German Aerospace Center (DLR), Stuttgart, Germany

Paper No. GT2014-26376, pp. V04BT04A031; 12 pages
doi:10.1115/GT2014-26376
From:
  • ASME Turbo Expo 2014: Turbine Technical Conference and Exposition
  • Volume 4B: Combustion, Fuels and Emissions
  • Düsseldorf, Germany, June 16–20, 2014
  • Conference Sponsors: International Gas Turbine Institute
  • ISBN: 978-0-7918-4569-1
  • Copyright © 2014 by ASME

abstract

In this contribution, comprehensive optical and laser based measurements in a generic multi-jet combustor at gas turbine relevant conditions are presented. The flame position and shape, flow field, temperatures and species concentrations of turbulent premixed natural gas and hydrogen flames were investigated in a high-pressure test rig with optical access.

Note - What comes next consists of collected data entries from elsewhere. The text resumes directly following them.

Lemma RemoveInterface_tracks c w id n i : Inv c w -> networks_ c !! id = Some n -> i ∈ interfaces_ n ->
  exists ret w', RemoveInterface pid rest DestroyVpnInterface i n w = (ret, set_interfaces (set_erase i (interfaces_ n)) n, w') /\
    cache_ok (local_interfaces (put id (set_interfaces (set_erase i (interfaces_ n)) n) c)) (routes w') /\
    tracks (kern w') (all_rules (put id (set_interfaces (set_erase i (interfaces_ n)) n) c)).
Proof.
  intros [Hw HL] Hn Hi. destruct (wf_net _ _ Hw id n Hn) as (Eid & Hid & Hnd & Hok & Hk). rewrite Forall_forall in Hok.
  pose proof (net_rules_cons n i _ (set_erase_Permutation i _ Hnd Hi)) as Er. set (n' := set_interfaces (set_erase i (interfaces_ n)) n) in *.
  pose proof (local_put id n (set_erase i (interfaces_ n)) c Hn) as El. fold n' in El.
  assert (Ex : ExistInterface i n = true) by (by apply bool_decide_eq_true). unfold RemoveInterface. destruct (kind n) as [d p|? ?|] eqn:Ek; [|done|].
  - destruct Hk as (Hne & Hd & Hx). rewrite Forall_forall in Hx. specialize (Hx i Hi). rewrite (proj2 (Z.eqb_neq _ _) Hne) in El. rewrite Eid in Er.
    pose proof (all_rules_less id n n' _ c Hn Er) as Ea. assert (Hl : i ∉ local_interfaces c) by (intros Hl; apply Hne; by apply (wf_local _ _ Hw id n i)).
    destruct (sel_physical c (routes w) id n d p i Hw Hn Ek Hi) as [S1 S2]. unfold remove_physical. rewrite Ex, Eid, El. cbn [negb].
    assert (Hdef : exists w1, (if d then (call (RM.RemoveInterfaceFromDefaultNetwork pid i p) w).2 else w) = w1 /\ cache_ok (local_interfaces c) (routes w1) /\
      tracks (kern w1) (Fex id (net_table id i) p :: Fout i (net_table id i) p :: all_rules (put id n' c))).
    { destruct d; [|exists w; split; [done|]; split; [apply Hw|]; by rewrite Ea in HL]. unfold iface_rules in Ea. cbn [app] in Ea.
      destruct (RemoveFromDefault_tracks _ i p (routes w) (kern w) (all_rules c) (Fex id (net_table id i) p :: Fout i (net_table id i) p :: all_rules (put id n' c))
        (wf_cache _ _ Hw) Hl Hx) as (s1 & k1 & E1 & Hc1 & H1); [|done|by eapply all_shaped|].
      - rewrite Ea. rewrite (perm_swap (Fdef _ _)), (perm_swap (Fdef _ _)). done.
      - eexists. split; [done|]. unfold call. by rewrite E1. }
    destruct Hdef as (w1 & -> & Hc1 & H1). unfold call.
    assert (Hsub : forall y, y ∈ Fex id (net_table id i) p :: Fout i (net_table id i) p :: all_rules (put id n' c) -> y ∈ all_rules c).
    { intros y Hy. rewrite Ea, elem_of_app. unfold iface_rules. rewrite !elem_of_cons in *. tauto. }
    destruct (RemovePhysical_tracks _ id i p (routes w1) (kern w1) _ (all_rules (put id n' c)) Hc1 Hl Hx ltac:(reflexivity) H1
      (selective_sub _ _ _ S1 Hsub) (selective_sub _ _ _ S2 Hsub)) as (s2 & k2 & -> & Hc2 & H2).
    cbn [Z.eqb negb]. eexists _, _. split; [reflexivity|]. by split.
  - unfold remove_local. rewrite Ex. unfold call. cbn [negb]. rewrite Hk in El. cbn [Z.eqb Pos.eqb LOCAL_NET_ID] in El.
    pose proof (all_rules_less id n n' _ c Hn Er) as Ea. rewrite Hk in Hn.
    destruct (RemoveLocal_tracks i (routes w) (kern w) (all_rules c) (all_rules (put id n' c)) (Hok i Hi) HL Ea (sel_local c (routes w) n i Hw Hn Hi)) as (k1 & -> & H1).
    cbn [Z.eqb negb]. eexists _, _. split; [reflexivity|]. split; [|done]. rewrite Hk, El. cbn [routes set_rk fst]. intros j t. cbn [RM.interfaceToTable_ RM.set_tables].
    intros [Hj Ht]%lookup_delete_Some. destruct (wf_cache _ _ Hw j t Ht) as [?|[? Hjl]]; [by left|right]. split; [done|]. apply set_erase_elem.
    split; [done|]. unfold local_interfaces in Hjl. by rewrite Hn in Hjl.
Qed.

The needs of modern highly efficient gas turbine combustion systems, i.e., fuel flexibility, load flexibility with increased part load capability, and high turbine inlet temperatures, have to be addressed by novel or improved burner concepts. One promising design is the enhanced FLOX® burner, which can achieve low pollutant emissions in a very wide range of operating conditions. In principle, this kind of gas turbine combustor consists of several nozzles without swirl, which discharge axial high momentum jets through orifices arranged on a circle. The geometry provides a pronounced inner recirculation zone in the combustion chamber. Flame stabilization takes place in a shear layer around the jet flow, where fresh gas is mixed with hot exhaust gas. Flashback resistance is obtained through the absence of low velocity zones, which favors this concept for multi-fuel applications, e.g. fuels with medium to high hydrogen content.

The understanding of flame stabilization mechanisms of jet flames for different fuels is the key to identify and control the main parameters in the design process of combustors based on an enhanced FLOX® burner concept. Both experimental analysis and numerical simulations can contribute and complement each other in this task. They need a detailed and relevant data base, with well-known boundary conditions. For this purpose, a high-pressure burner assembly was designed with a generic 3-nozzle combustor in a rectangular combustion chamber with optical access. The nozzles are linearly arranged in z direction to allow for jet-jet interaction of the middle jet. This line is off-centered in y direction to develop a distinct recirculation zone. This arrangement approximates a sector of a full FLOX® gas turbine burner. The experiments were conducted at a pressure of 8 bar with preheated and premixed natural gas/air and hydrogen/air flows and jet velocities of 120 m/s.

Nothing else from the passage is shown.